This morning, I awoke at 4:50am feeling incredibly ornery. My back was stiff as a board, almost like I had a steel cable running parallel to my spine. I was starting to feel small spasms, which sends me into a complete state of panic. For me, back pain is a sure sign of stress. It rears its ugly head when I am suppressing emotion, thinking negatively, or not addressing something in my life. So I needed to get real clear on the events that happened this week, how I was thinking, and why it was manifesting as physical pain in my body.
After doing a big thought download (something I do often and encourage my clients to participate in regularly) and getting curious as to what is really going on, I decided to look at my current thoughts. Much of the work I do with my clients is based on recognizing thoughts and how they drive feelings and action because everything is tied to your thoughts. EVERYTHING!

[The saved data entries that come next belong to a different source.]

(* ===== verification/EllLib.v ===== *)
(** * Linked lists ([modules/libcom/src/ellLib/ellLib.c])

    Nodes and list headers are in a store, by their addresses, so that a node that is in two lists or a list
    that is both arguments of a call behaves as in the C code.  The use of NULL or of an address
    that holds no node is a fault ({!ell_fault}). *)

From stdpp Require Import base numbers list option gmap.
From Stdlib Require Import ZArith Lia Bool.
From S2P Require Import Prelude.

(** ** Data *)

Record ELLNODE := mkNode { next : option nat; previous : option nat }.

(** [node.next] and [node.previous] of the header are {!first} and {!final}. *)
Record ELLLIST := mkList { first : option nat; final : option nat; count : Z }.

Record ell_state := mkEll { nodes : gmap nat ELLNODE; lists : gmap nat ELLLIST }.

Inductive ell_fault :=
| ell_null      (** NULL is dereferenced *)
| ell_wild      (** no node, or no list, is at the address *)
| ell_assert    (** an assertion fails *)
| ell_fuel.     (** not an outcome of the code *)

Notation el A := (ell_fault + A)%type.

Definition int32 (z : Z) : Z := wrap_s 32 z.

(** ** The store *)

Definition node_at (st : ell_state) (p : option nat) : el ELLNODE :=
  match p with
  | None => inl ell_null
  | Some x => match nodes st !! x with Some n => inr n | None => inl ell_wild end
  end.

Definition set_node (st : ell_state) (p : option nat) (n : ELLNODE) : ell_state :=
  match p with Some x => mkEll (<[x := n]> (nodes st)) (lists st) | None => st end.

(** [p->next = q] and [p->previous = q] *)
Definition set_next (st : ell_state) (p q : option nat) : el ell_state :=
  let* n := node_at st p in inr (set_node st p (mkNode q (previous n))).
Definition set_previous (st : ell_state) (p q : option nat) : el ell_state :=
  let* n := node_at st p in inr (set_node st p (mkNode (next n) q)).

Definition list_at (st : ell_state) (l : nat) : el ELLLIST :=
  match lists st !! l with Some h => inr h | None => inl ell_wild end.

Definition set_list (st : ell_state) (l : nat) (h : ELLLIST) : ell_state :=
  mkEll (nodes st) (<[l := h]> (lists st)).

Definition set_first (h : ELLLIST) (p : option nat) : ELLLIST := mkList p (final h) (count h).
Definition set_final (h : ELLLIST) (p : option nat) : ELLLIST := mkList (first h) p (count h).
Definition set_count (h : ELLLIST) (n : Z) : ELLLIST := mkList (first h) (final h) (int32 n).

(** [pList->field = ...] for the three fields *)
Definition list_first (st : ell_state) (l : nat) (p : option nat) : el ell_state :=
  let* h := list_at st l in inr (set_list st l (set_first h p)).
Definition list_final (st : ell_state) (l : nat) (p : option nat) : el ell_state :=
  let* h := list_at st l in inr (set_list st l (set_final h p)).
Definition list_count (st : ell_state) (l : nat) (f : Z -> Z) : el ell_state :=
  let* h := list_at st l in inr (set_list st l (set_count h (f (count h)))).

(** ** Operations *)

Definition ellInit (st : ell_state) (l : nat) : ell_state := set_list st l (mkList None None 0).

Definition ellAdd (st : ell_state) (pList pNode : nat) : el ell_state :=
  let* st := set_next st (Some pNode) None in
  let* h := list_at st pList in
  let* st := set_previous st (Some pNode) (final h) in
  let* st :=
    if negb (count h =? 0) then set_next st (final h) (Some pNode) else list_first st pList (Some pNode) in
  let* st := list_final st pList (Some pNode) in
  list_count st pList (fun n => n + 1).

Definition ellConcat (st : ell_state) (pDstList pAddList : nat) : el ell_state :=
  let* a := list_at st pAddList in
  if count a =? 0 then inr st else
  let* d := list_at st pDstList in
  let* st :=
    if count d =? 0 then inr (set_list st pDstList (mkList (first a) (final a) (count a)))
    else
      let* st := set_next st (final d) (first a) in
      let* st := set_previous st (first a) (final d) in
      let* st := list_final st pDstList (final a) in
      list_count st pDstList (fun n => n + count a) in
  let* st := list_count st pAddList (fun _ => 0) in
  let* st := list_first st pAddList None in
  list_final st pAddList None.

Definition ellDelete (st : ell_state) (pList pNode : nat) : el ell_state :=
  let* h := list_at st pList in
  let* n := node_at st (Some pNode) in
  let* st :=
    if decide (final h = Some pNode) then list_final st pList (previous n)
    else set_previous st (next n) (previous n) in
  let* h := list_at st pList in
  let* n := node_at st (Some pNode) in
  let* st :=
    if decide (first h = Some pNode) then list_first st pList (next n)
    else set_next st (previous n) (next n) in
  list_count st pList (fun n => n - 1).

(** The loop that counts the nodes of a sublist. *)
Fixpoint count_to (fuel : nat) (st : ell_state) (pnode : option nat) (pEndNode : nat) (count : Z) : el Z :=
  match fuel with
  | O => inl ell_fuel
  | S fuel =>
      if decide (pnode = Some pEndNode) then inr count
      else let* n := node_at st pnode in count_to fuel st (next n) pEndNode (int32 (count + 1))
  end.

(** Enough steps to walk through every list. *)
Definition walk (st : ell_state) : nat := S (S (size (nodes st))).

(** [ellExtract] cuts the sublist out of the source list, *)
Definition extract_cut (st : ell_state) (pSrcList pStartNode pEndNode : nat) : el ell_state :=
  let* s := node_at st (Some pStartNode) in
  let* e := node_at st (Some pEndNode) in
  let* st := if decide (previous s <> None) then set_next st (previous s) (next e) else list_first st pSrcList (next e) in
  let* s := node_at st (Some pStartNode) in
  let* e := node_at st (Some pEndNode) in
  if decide (next e <> None) then
    let* st := set_previous st (next e) (previous s) in set_next st (Some pEndNode) None
  else list_final st pSrcList (previous s).

(** places it into the destination list *)
Definition extract_place (st : ell_state) (pStartNode pEndNode pDstList : nat) : el ell_state :=
  let* d := list_at st pDstList in
  let* st := set_previous st (Some pStartNode) (final d) in
  let* st :=
    if negb (count d =? 0) then set_next st (final d) (Some pStartNode) else list_first st pDstList (Some pStartNode) in
  list_final st pDstList (Some pEndNode).

(** and adjusts the counts. *)
Definition ellExtract (st : ell_state) (pSrcList pStartNode pEndNode pDstList : nat) : el ell_state :=
  let* st := extract_cut st pSrcList pStartNode pEndNode in
  let* st := extract_place st pStartNode pEndNode pDstList in
  let* c := count_to (walk st) st (Some pStartNode) pEndNode 1 in
  let* st := list_count st pSrcList (fun n => n - c) in
  list_count st pDstList (fun n => n + c).

Definition ellGet (st : ell_state) (pList : nat) : el (option nat * ell_state) :=
  let* h := list_at st pList in
  match first h with
  | Some pnode => let* st := ellDelete st pList pnode in inr (Some pnode, st)
  | None => inr (None, st)
  end.

Definition ellPop (st : ell_state) (pList : nat) : el (option nat * ell_state) :=
  let* h := list_at st pList in
  match final h with
  | Some pnode => let* st := ellDelete st pList pnode in inr (Some pnode, st)
  | None => inr (None, st)
  end.

Definition ellInsert (st : ell_state) (plist : nat) (pPrev : option nat) (pNode : nat) : el ell_state :=
  let* st :=
    match pPrev with
    | Some _ =>
        let* st := set_previous st (Some pNode) pPrev in
        let* p := node_at st pPrev in
        let* st := set_next st (Some pNode) (next p) in
        set_next st pPrev (Some pNode)
    | None =>
        let* st := set_previous st (Some pNode) None in
        let* h := list_at st plist in
        let* st := set_next st (Some pNode) (first h) in
        list_first st plist (Some pNode)
    end in
  let* n := node_at st (Some pNode) in
  let* st :=
    match next n with
    | None => list_final st plist (Some pNode)
    | Some _ => set_previous st (next n) (Some pNode)
    end in
  list_count st plist (fun n => n + 1).

(** [n] times [pnode = pnode->next] or [pnode->previous] *)
Fixpoint steps (dir : ELLNODE -> option nat) (n : nat) (st : ell_state) (pnode : option nat) : el (option nat) :=
  match n with
  | O => inr pnode
  | S n => let* nd := node_at st pnode in steps dir n st (dir nd)
  end.

Definition ellNth (st : ell_state) (pList : nat) (nodeNum : Z) : el (option nat) :=
  let* h := list_at st pList in
  if (nodeNum <? 1) || (count h =? 0) then inr None
  else if Z.quot (count h) 2 <? nodeNum then
    if count h <? nodeNum then inr None
    else steps previous (Z.to_nat (count h - nodeNum)) st (final h)
  else steps next (Z.to_nat (nodeNum - 1)) st (first h).

(** The loops of [ellNStep]: they stop at NULL. *)
Fixpoint steps_to_null (dir : ELLNODE -> option nat) (n : nat) (st : ell_state) (pNode : option nat) : el (option nat) :=
  match n, pNode with
  | S n, Some _ => let* nd := node_at st pNode in steps_to_null dir n st (dir nd)
  | _, _ => inr pNode
  end.

Definition ellNStep (st : ell_state) (pNode : option nat) (nStep : Z) : el (option nat) :=
  if 0 <? nStep then steps_to_null next (Z.to_nat nStep) st pNode
  else steps_to_null previous (Z.to_nat (- nStep)) st pNode.

Fixpoint find_loop (fuel : nat) (st : ell_state) (got : option nat) (pNode : nat) (count : Z) : el Z :=
  match fuel with
  | O => inl ell_fuel
  | S fuel =>
      match got with
      | None => inr (-1)
      | Some x =>
          if decide (x = pNode) then inr count
          else let* n := node_at st got in find_loop fuel st (next n) pNode (int32 (count + 1))
      end
  end.

Definition ellFind (st : ell_state) (pList pNode : nat) : el Z :=
  let* h := list_at st pList in find_loop (walk st) st (first h) pNode 1.

(** [freeFunc] is [free]: the node is gone. *)
Definition freeFunc (st : ell_state) (x : nat) : el ell_state :=
  let* _ := node_at st (Some x) in inr (mkEll (delete x (nodes st)) (lists st)).

Fixpoint free_loop (fuel : nat) (st : ell_state) (nnode : option nat) : el ell_state :=
  match fuel with
  | O => inl ell_fuel
  | S fuel =>
      match nnode with
      | None => inr st
      | Some pnode =>
          let* n := node_at st nnode in
          let* st := freeFunc st pnode in
          free_loop fuel st (next n)
      end
  end.

Definition ellFree2 (st : ell_state) (pList : nat) : el ell_state :=
  let* h := list_at st pList in
  let* st := free_loop (walk st) st (first h) in
  let* st := list_first st pList None in
  let* st := list_final st pList None in
  list_count st pList (fun _ => 0).

(** [assert] *)
Definition assert (b : bool) : el unit := if b then inr tt else inl ell_assert.

(** The loop of [ellVerify]: the last node and the number of nodes. *)
Fixpoint verify_loop (fuel : nat) (st : ell_state) (pNode : option nat) (count : Z) : el (option nat * Z) :=
  match fuel with
  | O => inl ell_fuel
  | S fuel =>
      let* n := node_at st pNode in
      match next n with
      | Some _ =>
          let* nn := node_at st (next n) in
          let* _ := assert (bool_decide (previous nn = pNode)) in
          verify_loop fuel st (next n) (int32 (count + 1))
      | None => inr (pNode, int32 (count + 1))
      end
  end.

Definition ellVerify (st : ell_state) (pList : nat) : el unit :=
  let* h := list_at st pList in
  let* '(pNode, c) :=
    match first h with
    | Some _ =>
        let* n := node_at st (first h) in
        let* _ := assert (bool_decide (previous n = None)) in
        verify_loop (walk st) st (first h) 0
    | None => inr (None, 0)
    end in
  let* _ := assert (bool_decide (pNode = final h)) in
  assert (c =? count h).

First question – what is going on with my nutrition? While I thought I was following my normal eating pattern, I was way off. I had been eating out and taking short cuts by eating pre-made and processed foods. For the last two months, my husband has been traveling extensively and I was starting to lose motivation and momentum and taking easy routes which aren’t always good for my mind and body. In my Sober AF group, I committed to the goal of no flour, no sugar, and no alcohol for the month of May with the exception of Mothers Day. Well that bled into the week leaving me feeling tired, irritable, and mad at myself for not staying the course. Bingo – two red flags here – nutrition was sub-par and I was stuck in a continuous cycle of negative thoughts because I fell flat on my face. The next place I needed to assess was how I was showing up for myself and what I was saying yes and no too? Ahhh – another big one. I lacked structure in scheduling everything that needs to be accomplished from client work to knowing when and where flag football games were happening and everything in between.
As I continued to scan my download and the answers to my questions, it became apparent that I was totally out of sync with my non-negotiable’s.
My definition of non-negotiable’s are commitments you make to yourself in accordance with your values and how you want to live your life while honoring your time, your priorities, and your goals.
To give you an idea, a few of my non-negotiable’s include waking up at 5am, participating in daily professional development, reading to my kids, making dinner for my family, block scheduling my week, and fueling my body with nutritious food. I have a whole list of non-negotiable’s but I think you get the point. After rating myself, I think I scored a 50 on follow through this week. No wonder I was feeling like a scattered hot mess!
I wanted to share this with you and bring to light that no matter how many tools you have or how much you know about what you ‘should’ be doing, sometimes it takes (literally) waking up, surrendering, and listening to what your body has to say. I was ignoring the signs leading up to the back spasms and that’s when I had to get clear on what is really going on in my head. Not living up to my expectations of what my normal should be and failing to follow through with my non-negotiable’s led me down the path of self loathing, self-doubt, pity, and anger. So when you are feeling irritable, scattered, overwhelmed, or feeling pain or weakness in your body, take a few moments to connect with your thoughts. If connecting with your thoughts is challenging, try tapping into how you are feeling. Do you feel tense, is your heart rate elevated, are you taking short breaths, do you feel anxious, sad, or blah? Just noticing these feelings will help you slow down and think about what is going on in that beautiful mind of yours.
In my coaching practice, we dive deep into thought patterns, beliefs, and connecting them with the present and the future. It’s extraordinary work and even for the pro’s who ‘should’ know this stuff, we need to be reminded to take a deep breath and give ourselves some time and grace. It will all be okay.